BEGIN

(** * opencode-usage: loaders and the usage table, embedded and verified

    The development follows the TypeScript sources.

    Models, one module per source file:
    - [Loader]       [src/loader.ts], the SQLite message loader;
    - [FileLoader]   the directory-scanning [loadMessages];
    - [Codex]        [loadCodexQuota], the Codex quota source;
    - [UsageTable]   [dashboard/usage-table.ts], the usage table renderer.

    Then the vocabulary of the statements and the fixtures of the test
    suite ([LoaderSpec], [FilterSpec], [CodexSpec], [TableSpec]), and
    last the facts ([LoaderFacts], [FilterFacts], [CodexFacts],
    [UStrFacts], [UsageTableFacts]).

    JavaScript exceptions and [console.error] are threaded through a small
    monad; timestamps are integers; other JS numbers are exact rationals;
    the calls of the runtime that the sources rely on ([JSON.parse],
    [fetch], [toFixed], [toString], [localeCompare]) are parameters. *)

From Stdlib Require Import List String Ascii ZArith QArith Qround Bool Lia.
From Stdlib Require Import DecimalString Sorted Permutation.
Import ListNotations.

Local Open Scope string_scope.
Local Open Scope Z_scope.

(* ===================================================================== *)
(** ** Exceptions and the console *)
(* ===================================================================== *)

Module Js.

END

→ Work to complete:
Everything in the listing above should be printed again exactly.

→ Answer to this exercise:
(** * opencode-usage: loaders and the usage table, embedded and verified

    The development follows the TypeScript sources.

    Models, one module per source file:
    - [Loader]       [src/loader.ts], the SQLite message loader;
    - [FileLoader]   the directory-scanning [loadMessages];
    - [Codex]        [loadCodexQuota], the Codex quota source;
    - [UsageTable]   [dashboard/usage-table.ts], the usage table renderer.

    Then the vocabulary of the statements and the fixtures of the test
    suite ([LoaderSpec], [FilterSpec], [CodexSpec], [TableSpec]), and
    last the facts ([LoaderFacts], [FilterFacts], [CodexFacts],
    [UStrFacts], [UsageTableFacts]).

    JavaScript exceptions and [console.error] are threaded through a small
    monad; timestamps are integers; other JS numbers are exact rationals;
    the calls of the runtime that the sources rely on ([JSON.parse],
    [fetch], [toFixed], [toString], [localeCompare]) are parameters. *)

From Stdlib Require Import List String Ascii ZArith QArith Qround Bool Lia.
From Stdlib Require Import DecimalString Sorted Permutation.
Import ListNotations.

Local Open Scope string_scope.
Local Open Scope Z_scope.

(* ===================================================================== *)
(** ** Exceptions and the console *)
(* ===================================================================== *)

Module Js.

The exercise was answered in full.